Both fleets were equipped with catapults and towers. Sextus' ships were smaller and more agile and had more experienced sailors. Agrippa's ships, on the other hand, were larger and more stable and superior in close combat. Papias' tactic was to disable the enemy ships and isolate them from their formation. He tried by skillful ship maneuvers to destroy the rudders of the opposing ships without being boarded himself. Agrippa's ships, however, tried to ram their opponents or to conquer them with the help of grappling hooks and grappling bridges (corvus). In this way they succeeded in sinking Papias' ship themselves. However, he was able to save himself by swimming to one of his neighboring ships.

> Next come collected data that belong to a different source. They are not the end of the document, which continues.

(** X16. [DeleteDocumentAndChunks] only removes documents: it adds and
    changes none, touches only the document itself and its chunks 0 to
    9 999, and returns a count between 0 and 10 001. When the database
    refuses no statement it removes the document and the unbroken run of
    chunks from chunk 0 on (up to 10 000 of them, stopping at the first chunk
    id that is missing), returns how many documents that is, and leaves every
    other document, the chunks after a gap included, as it was. *)
Theorem DeleteDocumentAndChunks_deletes id w :
  let '(n, w') := DeleteDocumentAndChunks id w in
  let docs := Store.documents (Store.tables (store w)) in
  let docs' := Store.documents (Store.tables (store w')) in
  0 <= n <= 10001 /\
  heap w' = heap w /\
  (forall k row, docs' !! k = Some row -> docs !! k = Some row) /\
  (forall k, k <> id -> (forall j, 0 <= j < 10000 -> chunk_id id j <> k) ->
     docs' !! k = docs !! k) /\
  (Store.faults (store w) = [] ->
     docs' !! id = None /\
     exists m, 0 <= m <= 10000 /\
       n = match docs !! id with Some _ => 1 | None => 0 end + m /\
       (forall j, 0 <= j < m ->
          is_Some (docs !! chunk_id id j) /\ docs' !! chunk_id id j = None) /\
       (m < 10000 -> docs !! chunk_id id m = None) /\
       (forall k, k <> id -> (forall j, 0 <= j < m -> chunk_id id j <> k) ->
          docs' !! k = docs !! k)).
Proof.
  unfold DeleteDocumentAndChunks. unfold bind at 1. rewrite in_store_GetDocument.
  unfold Store.GetDocument at 1.
  assert (Hn : Z.of_nat (Z.to_nat 10000) = 10000) by lia.
  destruct (Store.documents (Store.tables (store w)) !! id) as [row0|] eqn:Hrow0; cbn.
  - unfold bind at 1. unfold bind at 1.
    pose proof (DeleteDocument_in_store id w) as Hdel.
    destruct (in_store (Store.DeleteDocument id) w) as [err w1].
    destruct Hdel as (Hh1 & Hdocs1 & Hfree1). unfold ret at 1.
    pose proof (delete_chunks_spec (Z.to_nat 10000) id 0 1 w1) as Hloop.
    destruct (delete_chunks (Z.to_nat 10000) id 0 1 w1) as [d w'].
    cbn zeta in *. rewrite Hn in Hloop.
    destruct Hloop as (Hh & Hd & Hsub & Hother & Hfree).
    assert (Hsub1 : forall k row,
      Store.documents (Store.tables (store w1)) !! k = Some row ->
      Store.documents (Store.tables (store w)) !! k = Some row).
    { intros k row. destruct Hdocs1 as [-> | ->]; [done|].
      by intros [_ ?]%lookup_delete_Some. }
    assert (Hother1 : forall k, k <> id ->
      Store.documents (Store.tables (store w1)) !! k
        = Store.documents (Store.tables (store w)) !! k).
    { intros k Hk. destruct Hdocs1 as [-> | ->]; [done|].
      by rewrite lookup_delete_ne. }
    split; [lia|]. split; [congruence|]. split; [auto|]. split.
    + intros k Hk Hc. rewrite Hother by (intros j Hj; apply Hc; lia). by apply Hother1.
    + intros Hf. destruct (Hfree1 Hf) as [Hf1 Hdocs].
      destruct (Hfree Hf1) as (m & Hm & -> & Hgone & Hstop & Hkeep). split.
      * destruct (Store.documents (Store.tables (store w')) !! id) as [row|] eqn:Hrow;
          [|done].
        apply Hsub in Hrow. rewrite Hdocs, lookup_delete_eq in Hrow. done.
      * exists m. split; [lia|]. split; [lia|]. split; [|split].
        -- intros j Hj. destruct (Hgone j ltac:(lia)) as [Hsome Hnone].
           split; [|done]. rewrite Hother1 in Hsome; [done|].
           apply chunk_id_not_parent.
        -- intros Hlt. rewrite <- Hother1 by apply chunk_id_not_parent.
           apply Hstop. lia.
        -- intros k Hk Hc. rewrite Hkeep by (intros j Hj; apply Hc; lia).
           by apply Hother1.
  - pose proof (delete_chunks_spec (Z.to_nat 10000) id 0 0 w) as Hloop.
    destruct (delete_chunks (Z.to_nat 10000) id 0 0 w) as [d w'].
    cbn zeta in *. rewrite Hn in Hloop.
    destruct Hloop as (Hh & Hd & Hsub & Hother & Hfree).
    split; [lia|]. split; [done|]. split; [done|]. split.
    + intros k Hk Hc. apply Hother. intros j Hj. apply Hc. lia.
    + intros Hf. destruct (Hfree Hf) as (m & Hm & -> & Hgone & Hstop & Hkeep). split.
      * rewrite Hother; [done|]. intros j _. apply chunk_id_not_parent.
      * exists m. split; [lia|]. split; [lia|]. split; [|split].
        -- intros j Hj. apply Hgone. lia.
        -- intros Hlt. apply Hstop. lia.
        -- intros k Hk Hc. apply Hkeep. intros j Hj. apply Hc. lia.
Qed.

Sextus Pompey watched the battle from the bank. When he realized that Agrippa's ships were operating more successfully and that other ships were arriving from Hiera, he let Papias begin a controlled retreat. Its ships slowly retreated into shallow coastal waters and estuaries, into which Agrippa's captains with their larger ships did not want to follow and the battle came to an end. At that time Papias had lost 30 ships, Agrippa however only lost 5.

== Aftermath ==
Sextus managed to withdraw his ships unmolested from the coastal waters and reunite them into a fleet. With this he sailed from Agrippa to the east. With his quick retreat, Sextus surprised Octavian when he landed in Tauromenium and successfully attacked him. Octavian was barely able to save himself ashore and suffered the loss of over 60 ships. Despite this success, Sextus could not prevent the landing of Octavian's troops and had to bring his fleet to safety from the advancing Agrippa. After a large part of Sicily had already been controlled by the invasion troops brought in from Africa and Italy, the last major sea battle took place in the Bay of Naulochos in September, in which Agrippa destroyed Sextus' fleet.